Supplied data:
(** * Artisan Apparel backend: payment reconciliation and order lifecycle

    A shallow embedding of the payment-handling code of the backend:

    - the Payment model ([models/Payment.js]: the record and
      [isAmountSufficient]),
    - the Order model (the record and [canBeCancelled]),
    - the Decred service ([services/decredService.js]: [checkPayment],
      [startMonitoring], [stopMonitoring] and the two timer callbacks),
    - the order controller ([controllers/orderController.js]:
      [handlePaymentUpdate], [createPrintfulOrder]),
    - the payment controller ([verifyPayment], [cleanupExpiredPayments]).

    Conventions of the embedding.

    - Status fields are the strings the code stores and compares.
    - Amounts are JavaScript numbers in the source, that is IEEE 754
      doubles.  A double is embedded as the rational [Q] it denotes; every
      arithmetic operation of the source ([+], [-], [*], [/]) and every
      conversion of a decimal string to a number rounds its exact result to
      53 significant bits, ties to even ([Double.round]).  Comparisons are
      exact.  The exponent range is not bounded: the embedding is that of
      the source as long as no result leaves the range of normal doubles
      (between 2^-1022 and 2^1024 in magnitude), which holds for amounts of
      eight decimals, rates and percentages.  A nullable amount is an
      [Amount]: absent, a number, or the decimal string the database driver
      returns for a DECIMAL column.
    - [payment.update] and [order.update] are Sequelize's: a key whose value
      is [undefined] is left out of the update, and the validators of the
      written columns run before anything is stored.
    - The database is a pair of tables.  [orders] is keyed by [order_id]
      (the column is unique); [payments] is a list of rows, because the schema
      allows several payments per order and [Payment.findOne] takes the first.
    - Everything the code asks of a collaborator (fulfillment provider, mail,
      monitor, logger) is recorded, in order, in a list of [Effect]s.
    - What the outside world answers (the wallet RPC, the fulfillment
      provider, the clock) is an explicit argument.  Database reads and writes
      themselves are taken to succeed. *)

From Stdlib Require Import QArith Qround Qpower Lqa.
From stdpp Require Import gmap strings list.
(** * tailmon: the state reconciliation core of the Tailscale device monitor

    A shallow embedding of [main.py]: the liveness classifier
    ([is_device_online]), the loop that builds the current state map
    (in [check_devices] and [send_initial_status]), the change detection of
    [check_devices] and the body of the initial status report.

    Modelling decisions.
    - A raw device is the JSON object delivered by the inventory API, a
      Python [dict] read only through [.get] and [device['id']]: a finite
      map from field names to values.  Field values are modelled at the type
      the API delivers them and the code uses them at: strings.
    - A Python [str] is a Rocq [string] holding its UTF-8 bytes; byte-wise
      lexicographic order on UTF-8 is the code-point order Python's [sorted]
      uses on [str].
    - The state map ([current_devices], [previous_state]) is a Python dict
      whose iteration order is observable: an association list in insertion
      order.  Assigning to a key that is present keeps its position.
    - A [datetime] with an offset is an instant and a [timedelta] a
      duration, both exact integers of microseconds; the constructor
      [timedelta(seconds=...)] keeps its range check.
      [datetime.fromisoformat] belongs to the Python library and is a field
      of the environment, as are the two configuration constants and the
      system clock.
    - [print] and the DEBUG output are not modelled.
    - The state file is what [load_previous_state] finds: nothing, something
      unreadable, or a stored map; the driver is followed through a finite
      number of passes of its loop, each with the payload it fetches.  The
      HTTP request and the delivery of a notification by Apprise are outside
      the model: a notification is the pair handed to [send_notification]. *)

From Stdlib Require Import ZArith String Ascii List Bool Lia.
From stdpp Require Import gmap strings list sorting pretty.

Open Scope string_scope.
Open Scope Z_scope.

(** ** Exceptions and results *)

Inductive exn : Type :=
  | KeyError (key : string)
  | ValueError
  | TypeError
  | OverflowError.

Inductive result (A : Type) : Type :=
  | Return (a : A)
  | Raise (e : exn).
Arguments Return {A} a.
Arguments Raise {A} e.

(** ** Time *)

(** The value of [datetime.fromisoformat]: a datetime carrying a UTC offset
    denotes an instant (microseconds since the epoch); one without an offset
    is naive. *)
Inductive datetime : Type :=
  | Aware (instant : Z)
  | Naive (wall : Z).

(** [now - last_seen_time] with [now] aware: subtracting a naive datetime
    from an aware one raises [TypeError]. *)
Definition datetime_sub (now : Z) (last_seen_time : datetime) : result Z :=
  match last_seen_time with
  | Aware t => Return (now - t)
  | Naive _ => Raise TypeError
  end.

(** [timedelta(seconds=s)] for an [int], in microseconds.  The constructor
    splits [s] into days and seconds of a day ([divmod(s, 86400)]) and
    raises [OverflowError] when the days exceed 999999999 in magnitude. *)
Definition timedelta (seconds : Z) : result Z :=
  if bool_decide (-999999999 <= seconds / 86400 <= 999999999)
  then Return (seconds * 1000000)
  else Raise OverflowError.

(** ** The environment of the process *)

Class Environment : Type := {
  (** [datetime.fromisoformat]; [None] is its [ValueError]. *)
  fromisoformat : string -> option datetime;
  (** [int(os.getenv('ONLINE_THRESHOLD_SECONDS', '60'))] *)
  ONLINE_THRESHOLD_SECONDS : Z;
  (** [int(os.getenv('CHECK_INTERVAL', '60'))] *)
  CHECK_INTERVAL : Z;
  (** The reading of [datetime.now(timezone.utc)] made by the n-th call of
      the classifier since the start of the enclosing function. *)
  clock : nat -> Z
}.

(** ** Strings *)

(** [s.replace(c, by)] for a one-character pattern. *)
Fixpoint replace (c : ascii) (by_ : string) (s : string) : string :=
  match s with
  | EmptyString => EmptyString
  | String a rest =>
      if Ascii.eqb a c then by_ +:+ replace c by_ rest
      else String a (replace c by_ rest)
  end.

Exercise goal:
Up to and including the line with "- the Order model", restate the records above word for word from the very first line.

Expected answer:
(** * Artisan Apparel backend: payment reconciliation and order lifecycle

    A shallow embedding of the payment-handling code of the backend:

    - the Payment model ([models/Payment.js]: the record and
      [isAmountSufficient]),
    - the Order model (the record and [canBeCancelled]),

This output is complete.